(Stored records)
--
(* ===== verification/Context.v ===== *)
(** * The payload builder context

    Models the data and the accessors of [builders/context.rs]: everything one payload job knows.
    Cancellation is concurrent with the job: a token is the function that says, for every moment at
    which the job looks at a token, whether it is cancelled by then.  A moment is the number of
    looks made so far, which the execution loops thread through their state. *)

From S2P Require Import Prelude External ExecInfo Sidecar.

(** ** Errors *)

Inductive OpPayloadBuilderError : Type :=
| BlobTransactionRejected
| TransactionEcRecoverFailed
| AccountLoadFailed (a : Address).

(** [PayloadBuilderError]; [Message] is an [eyre] report with its text. *)
Inductive PayloadBuilderError : Type :=
| OtherOp (e : OpPayloadBuilderError)
| OtherSidecar (e : SidecarError)
| OtherExtraData (detail : Z)
| OtherExternal (what : string) (detail : Z)
| EvmExecutionError (e : EvmError)
| MissingPayload
| MissingParentBlock (parent : B256)
| Message (text : string).

(** ** Cancellation tokens *)

Definition CancellationToken : Type := nat -> bool.

Definition is_cancelled (t : CancellationToken) (now : nat) : bool := t now.

(** Once cancelled, a token stays cancelled. *)
Definition monotone (t : CancellationToken) : Prop :=
  forall n m, (n <= m)%nat -> t n = true -> t m = true.

(** [CancellationToken::child_token]: cancelled with its parent, or on its own ([own]). *)
Definition child_token (parent own : CancellationToken) : CancellationToken :=
  fun n => parent n || own n.

(** ** Data *)

(** [OpChainSpec]: which forks are active at a timestamp, the fee parameters and the chain id. *)
Record OpChainSpec : Type := mkChainSpec {
  regolith_at : Z -> bool;
  shanghai_at : Z -> bool;
  canyon_at : Z -> bool;
  ecotone_at : Z -> bool;
  holocene_at : Z -> bool;
  isthmus_at : Z -> bool;
  jovian_at : Z -> bool;
  base_fee_params_at_timestamp : Z -> Z;
  spec_chain_id : Z;
}.

(** [OpPayloadBuilderAttributes]; the two functions are its methods that encode the EIP-1559
    parameters, with a number for their error. *)
Record OpPayloadBuilderAttributes : Type := mkAttributes {
  attr_parent : B256;
  attr_payload_id : Z;
  attributes_timestamp : Z;
  prev_randao : B256;
  suggested_fee_recipient : Address;
  attr_withdrawals : list Z;
  parent_beacon_block_root : option B256;
  no_tx_pool : bool;
  attr_transactions : list OpTransactionSigned;
  attr_gas_limit : option Z;
  get_jovian_extra_data : Z -> Z + Bytes;
  get_holocene_extra_data : Z -> Z + Bytes;
}.

Record SealedHeader : Type := mkSealedHeader {
  sh_hash : B256;
  sh_number : Z;
  sh_gas_limit : Z;
  sh_state_root : B256;
  sh_timestamp : Z;
}.

Record OpNextBlockEnvAttributes : Type := mkNextBlockEnv {
  nb_timestamp : Z;
  nb_suggested_fee_recipient : Address;
  nb_prev_randao : B256;
  nb_gas_limit : Z;
  nb_parent_beacon_block_root : option B256;
  nb_extra_data : Bytes;
}.

Record Signer : Type := mkSigner { signer_address : Address; signer_secret : Z }.

(** [OpPayloadBuilderCtx]; the DA and gas limit configurations are their values when the job reads
    them, and the build feature [interop] is a flag.  The gas limiter is shared between jobs and
    threaded separately. *)
Record OpPayloadBuilderCtx (ExtraCtx : Type) : Type := mkCtx {
  max_da_tx_size : option Z;
  max_da_block_size : option Z;
  gas_limit_config : option Z;
  chain_spec : OpChainSpec;
  parent : SealedHeader;
  attributes : OpPayloadBuilderAttributes;
  evm_env : EvmEnv;
  block_env_attributes : OpNextBlockEnvAttributes;
  cancel : CancellationToken;
  builder_signer : option Signer;
  extra_ctx : ExtraCtx;
  max_gas_per_txn : option Z;
  feature_interop : bool;
}.
Arguments mkCtx {ExtraCtx}.
Arguments max_da_tx_size {ExtraCtx} _.
Arguments max_da_block_size {ExtraCtx} _.
Arguments gas_limit_config {ExtraCtx} _.
Arguments chain_spec {ExtraCtx} _.
Arguments parent {ExtraCtx} _.
Arguments attributes {ExtraCtx} _.
Arguments evm_env {ExtraCtx} _.
Arguments block_env_attributes {ExtraCtx} _.
Arguments cancel {ExtraCtx} _.
Arguments builder_signer {ExtraCtx} _.
Arguments extra_ctx {ExtraCtx} _.
Arguments max_gas_per_txn {ExtraCtx} _.
Arguments feature_interop {ExtraCtx} _.

Section Ctx.
Context {ExtraCtx : Type}.
Implicit Type ctx : OpPayloadBuilderCtx ExtraCtx.

Definition with_cancel ctx (c : CancellationToken) : OpPayloadBuilderCtx ExtraCtx :=
  mkCtx (max_da_tx_size ctx) (max_da_block_size ctx) (gas_limit_config ctx) (chain_spec ctx)
    (parent ctx) (attributes ctx) (evm_env ctx) (block_env_attributes ctx) c (builder_signer ctx)
    (extra_ctx ctx) (max_gas_per_txn ctx) (feature_interop ctx).

Definition with_extra_ctx ctx (e : ExtraCtx) : OpPayloadBuilderCtx ExtraCtx :=
  mkCtx (max_da_tx_size ctx) (max_da_block_size ctx) (gas_limit_config ctx) (chain_spec ctx)
    (parent ctx) (attributes ctx) (evm_env ctx) (block_env_attributes ctx) (cancel ctx)
    (builder_signer ctx) e (max_gas_per_txn ctx) (feature_interop ctx).

Definition parent_hash ctx : B256 := sh_hash (parent ctx).
Definition timestamp ctx : Z := attributes_timestamp (attributes ctx).
Definition payload_id ctx : Z := attr_payload_id (attributes ctx).

Definition is_regolith_active ctx : bool := regolith_at (chain_spec ctx) (timestamp ctx).
Definition is_canyon_active ctx : bool := canyon_at (chain_spec ctx) (timestamp ctx).
Definition is_ecotone_active ctx : bool := ecotone_at (chain_spec ctx) (timestamp ctx).
Definition is_holocene_active ctx : bool := holocene_at (chain_spec ctx) (timestamp ctx).
Definition is_isthmus_active ctx : bool := isthmus_at (chain_spec ctx) (timestamp ctx).
Definition is_jovian_active ctx : bool := jovian_at (chain_spec ctx) (timestamp ctx).
Definition chain_id ctx : Z := spec_chain_id (chain_spec ctx).

Definition withdrawals ctx : option (list Z) :=
  if shanghai_at (chain_spec ctx) (timestamp ctx) then Some (attr_withdrawals (attributes ctx))
  else None.

Definition block_gas_limit ctx : Z :=
  match gas_limit_config ctx with
  | Some gas_limit => gas_limit
  | None => unwrap_or (attr_gas_limit (attributes ctx)) (env_gas_limit (evm_env ctx))
  end.

(** [as_u64_saturated!] of the 256-bit block number *)
Definition block_number ctx : Z := Z.min (env_number (evm_env ctx)) U64_MAX.

Definition base_fee ctx : Z := env_basefee (evm_env ctx).

(** a [u128] cast to [u64] *)
Definition get_blob_gasprice ctx : option Z := wrap64 <$> env_blob_gasprice (evm_env ctx).

Definition blob_fields {Extra E} ctx (info : ExecutionInfo Extra)
    : outcome E (option Z * option Z) :=
  match optional_blob_fields info with
  | Some blob_fields => Ok blob_fields
  | None =>
      if is_jovian_active ctx then
        let? scalar := expect (da_footprint_scalar info) in
        Ok (Some 0, Some (mul64 (cumulative_da_bytes_used info) scalar))
      else if is_ecotone_active ctx then Ok (Some 0, Some 0)
      else Ok (None, None)
  end.

Definition extra_data ctx : outcome PayloadBuilderError Bytes :=
  let params := base_fee_params_at_timestamp (chain_spec ctx) (timestamp ctx) in
  if is_jovian_active ctx then
    of_sum OtherExtraData (get_jovian_extra_data (attributes ctx) params)
  else if is_holocene_active ctx then
    of_sum OtherExtraData (get_holocene_extra_data (attributes ctx) params)
  else Ok [].

(** [BestTransactionsAttributes] *)
Definition best_transaction_attributes ctx : Z * option Z := (base_fee ctx, get_blob_gasprice ctx).

Definition build_receipt `{Externals} ctx (t : OpTransactionSigned) (result : ExecutionResult)
    (state : changes) (cumulative : Z) (deposit_nonce : option Z) : OpReceipt :=
  match rb_build_receipt t result state cumulative with
  | Some receipt => receipt
  | None =>
      let receipt := mkReceipt (is_success result) cumulative (into_logs result) in
      rb_build_deposit_receipt
        (mkDepositReceipt receipt deposit_nonce (if is_canyon_active ctx then Some 1 else None))
  end.

End Ctx.

(** A chain with every fork up to Isthmus, or up to Jovian, and a context on it. *)
Definition sample_spec (jovian : bool) : OpChainSpec :=
  mkChainSpec (fun _ => true) (fun _ => true) (fun _ => true) (fun _ => true) (fun _ => true)
    (fun _ => true) (fun _ => jovian) (fun _ => 0) 10.
Definition sample_attributes (txs : list OpTransactionSigned) : OpPayloadBuilderAttributes :=
  mkAttributes 900 77 1002 5 6 [] (Some 8) false txs (Some 30000000) (fun _ => inr []) (fun _ => inr []).
Definition sample_parent : SealedHeader := mkSealedHeader 900 41 30000000 901 1000.
Definition sample_env : EvmEnv := mkEvmEnv 42 1 30000000 6 (Some 1) false false false.
Definition sample_ctx {ExtraCtx} (jovian : bool) (txs : list OpTransactionSigned)
    (c : CancellationToken) (e : ExtraCtx) : OpPayloadBuilderCtx ExtraCtx :=
  mkCtx None (Some 100000) None (sample_spec jovian) sample_parent (sample_attributes txs)
    sample_env (mkNextBlockEnv 1002 6 5 30000000 (Some 8) []) c (Some (mkSigner 50 1)) e None false.
Definition never_cancelled : CancellationToken := fun _ => false.

(** ** Lemmas *)

Lemma monotone_child parent own : monotone parent -> monotone own -> monotone (child_token parent own).
Proof.
  intros Hp Ho n m Hle. unfold child_token. rewrite !orb_true_iff. intros [H|H]; eauto.
Qed.

Section Receipts.
Context `{X : Externals} `{R : !ReceiptLaws X} {ExtraCtx : Type}.
Implicit Type ctx : OpPayloadBuilderCtx ExtraCtx.

(** Every receipt, of a deposit or not, carries the status of the execution and the cumulative gas it
    was built with. *)
Lemma build_receipt_spec ctx t r c g n :
  rcpt_status (as_receipt (build_receipt ctx t r c g n)) = is_success r /\
  receipt_gas (build_receipt ctx t r c g n) = g.
Proof using R.
  unfold build_receipt, receipt_gas.
  destruct (rb_build_receipt t r c g) as [x|] eqn:E; [by apply rb_receipt in E|].
  by rewrite rb_deposit.
Qed.

Lemma build_receipt_gas ctx t r c g n : receipt_gas (build_receipt ctx t r c g n) = g.
Proof using R. apply build_receipt_spec. Qed.

(** The deposit nonce only matters for deposits. *)
Lemma build_receipt_no_deposit ctx t r c g n :
  is_deposit t = false -> build_receipt ctx t r c g n = build_receipt ctx t r c g None.
Proof using R.
  intros Hd. unfold build_receipt. destruct (rb_build_receipt t r c g) eqn:E; [done|].
  apply rb_declines_deposits in E. unfold is_deposit in Hd. rewrite E in Hd. done.
Qed.

End Receipts.

#[export] Hint Rewrite @build_receipt_gas : builder.

(** ** Properties *)

(** The blob fields of a header follow the fork: after Jovian the blob gas used is the data
    availability footprint (total bytes times the scalar) and the computation panics exactly when
    no scalar was recorded; after Ecotone both fields are zero; before they are absent.  Fields
    recorded in the info win. *)
Theorem blob_fields_spec {ExtraCtx Extra} (ctx : OpPayloadBuilderCtx ExtraCtx)
    (info : ExecutionInfo Extra) (r : outcome PayloadBuilderError (option Z * option Z)) :
  blob_fields ctx info = r ->
  match optional_blob_fields info, is_jovian_active ctx, is_ecotone_active ctx with
  | Some f, _, _ => r = Ok f
  | None, true, _ =>
      match da_footprint_scalar info with
      | Some s => (0 <= cumulative_da_bytes_used info * s < U64_MOD ->
                   r = Ok (Some 0, Some (cumulative_da_bytes_used info * s)))
      | None => r = Panic
      end
  | None, false, true => r = Ok (Some 0, Some 0)
  | None, false, false => r = Ok (None, None)
  end.
Proof.
  intros <-. unfold blob_fields. repeat case_match; simplify_eq/=; try done.
  intros Hr. by rewrite mul64_exact.
Qed.

Lemma blob_fields_spec_witness :
  blob_fields (sample_ctx true [] never_cancelled tt)
    (set_da_footprint_scalar (push_executed sample_info 21000 120 0
       (RLegacy (mkReceipt true 21000 [])) (mkRecovered (mkTx 1 Legacy (Some 7) 0 21000 0 0 0 [] []) 7))
       (Some 400)) = (Ok (Some 0, Some 48000) : outcome PayloadBuilderError _) /\
  blob_fields (sample_ctx true [] never_cancelled tt) sample_info
    = (Panic : outcome PayloadBuilderError _).
Proof.
  split.
  - apply (blob_fields_spec (sample_ctx true [] never_cancelled tt)
             (set_da_footprint_scalar (push_executed sample_info 21000 120 0
                (RLegacy (mkReceipt true 21000 []))
                (mkRecovered (mkTx 1 Legacy (Some 7) 0 21000 0 0 0 [] []) 7)) (Some 400)) _ eq_refl).
    vm_compute. done.
  - apply (blob_fields_spec (sample_ctx true [] never_cancelled tt) sample_info _ eq_refl).
Defined.
(* ===== verification/Replay.v ===== *)
(** * What a block means

    The abstract specification every execution path of the builder refines: replaying a list of
    transactions one after the other from a state, the way a validator of the finished block does,
    and the promise [executes] that an execution info and a database describe such a replay. *)

From S2P Require Import Prelude External ExecInfo Sidecar Context.

Section Replay.
Context `{X : Externals} {ExtraCtx : Type}.
Implicit Type ctx : OpPayloadBuilderCtx ExtraCtx.

(** The nonce recorded in the receipt of a deposit, read before the deposit is executed; [inl] is a
    database error. *)
Definition depositor_nonce ctx (d : db) (t : Recovered) : unit + option Z :=
  if is_regolith_active ctx && is_deposit (inner t) then
    match load_cache_account d (signer t) with
    | inl e => inl e
    | inr acc => inr (Some (acc_nonce (unwrap_or acc default_account)))
    end
  else inr None.

(** One transaction: its receipt, the state after it and the cumulative gas; [None] when it cannot
    be executed. *)
Definition replay_tx ctx (t : Recovered) (d : db) (gas : Z) : option (OpReceipt * db * Z) :=
  match depositor_nonce ctx d t, transact (evm_env ctx) d t with
  | inr nonce, inr (result, state) =>
      let gas' := add64 gas (gas_used result) in
      Some (build_receipt ctx (inner t) result state gas' nonce, commit d state, gas')
  | _, _ => None
  end.

Fixpoint replay ctx (ts : list Recovered) (d : db) (gas : Z) : option (list OpReceipt * db * Z) :=
  match ts with
  | [] => Some ([], d, gas)
  | t :: ts' =>
      match replay_tx ctx t d gas with
      | Some (r, d', gas') =>
          match replay ctx ts' d' gas' with
          | Some (rs, d'', gas'') => Some (r :: rs, d'', gas'')
          | None => None
          end
      | None => None
      end
  end.

(** [info] and [d] are what replaying the transactions of [info] from [d0] gives: the receipts, the
    state and the gas. *)
Definition executes {Extra} ctx (d0 : db) (info : ExecutionInfo Extra) (d : db) : Prop :=
  replay ctx (zip_with mkRecovered (executed_transactions info) (executed_senders info)) d0 0
    = Some (receipts info, d, cumulative_gas_used info) /\
  length (executed_senders info) = length (executed_transactions info).

(** ** Lemmas *)

Lemma replay_app ctx ts us d gas :
  replay ctx (ts ++ us) d gas =
  match replay ctx ts d gas with
  | Some (rs, d', gas') =>
      match replay ctx us d' gas' with
      | Some (rs', d'', gas'') => Some (rs ++ rs', d'', gas'')
      | None => None
      end
  | None => None
  end.
Proof.
  revert d gas. induction ts as [|t ts IH]; intros d gas; simpl.
  { by destruct (replay ctx us d gas) as [[[]]|]. }
  destruct (replay_tx ctx t d gas) as [[[r d'] g']|]; [|done]. rewrite IH.
  destruct (replay ctx ts d' g') as [[[]]|]; [|done].
  by destruct (replay ctx us _ _) as [[[]]|].
Qed.

Lemma executes_initial {Extra} ctx d (e : Extra) : executes ctx d (with_capacity e) d.
Proof. done. Qed.

Lemma executes_set_scalar {Extra} ctx d0 (info : ExecutionInfo Extra) d s :
  executes ctx d0 info d -> executes ctx d0 (set_da_footprint_scalar info s) d.
Proof. done. Qed.

Lemma executes_set_extra {Extra} ctx d0 (info : ExecutionInfo Extra) d e :
  executes ctx d0 info d -> executes ctx d0 (set_extra info e) d.
Proof. done. Qed.

(** Pushing a transaction that replays keeps the promise. *)
Lemma executes_push {Extra} ctx d0 (info : ExecutionInfo Extra) d t r d' gas da fees :
  executes ctx d0 info d ->
  replay_tx ctx t d (cumulative_gas_used info) = Some (r, d', gas) ->
  executes ctx d0 (push_executed info gas da fees r t) d'.
Proof.
  intros [Hr Hl] Ht. split; simpl; [|rewrite !length_app; simpl; lia].
  rewrite zip_with_app, replay_app, Hr by done. destruct t as [t a]. simpl in *.
  by rewrite Ht.
Qed.

(** The context matters only through the fork activations and the EVM environment. *)
Lemma replay_tx_ext ctx ctx' t d gas :
  is_regolith_active ctx = is_regolith_active ctx' ->
  is_canyon_active ctx = is_canyon_active ctx' -> evm_env ctx = evm_env ctx' ->
  replay_tx ctx t d gas = replay_tx ctx' t d gas.
Proof.
  intros Hr Hc He. unfold replay_tx, depositor_nonce, build_receipt. by rewrite Hr, Hc, He.
Qed.

Lemma replay_ext ctx ctx' ts d gas :
  is_regolith_active ctx = is_regolith_active ctx' ->
  is_canyon_active ctx = is_canyon_active ctx' -> evm_env ctx = evm_env ctx' ->
  replay ctx ts d gas = replay ctx' ts d gas.
Proof.
  intros Hr Hc He. revert d gas. induction ts as [|t ts IH]; intros d gas; simpl; [done|].
  rewrite (replay_tx_ext ctx ctx') by done.
  destruct (replay_tx ctx' t d gas) as [[[r d'] g']|]; [|done]. by rewrite IH.
Qed.

(** A transaction that is not a deposit replays to what the loops that build no deposit nonce
    compute. *)
Lemma replay_tx_no_deposit ctx t d gas result state :
  is_deposit (inner t) = false -> transact (evm_env ctx) d t = inr (result, state) ->
  replay_tx ctx t d gas =
    Some (build_receipt ctx (inner t) result state (add64 gas (gas_used result)) None,
          commit d state, add64 gas (gas_used result)).
Proof.
  intros Hd Ht. unfold replay_tx, depositor_nonce. by rewrite Hd, andb_false_r, Ht.
Qed.

End Replay.

#[export] Hint Resolve executes_initial executes_set_scalar executes_set_extra executes_push
  : builder.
--
Exercise directions | Give back the records above exactly, limited to the lines between the one holding "nb_gas_limit : Z;" and the one holding "(** [OpPayloadBuilderCtx]; the", inclusive.

Result of the exercise |
  nb_gas_limit : Z;
  nb_parent_beacon_block_root : option B256;
  nb_extra_data : Bytes;
}.

Record Signer : Type := mkSigner { signer_address : Address; signer_secret : Z }.

(** [OpPayloadBuilderCtx]; the DA and gas limit configurations are their values when the job reads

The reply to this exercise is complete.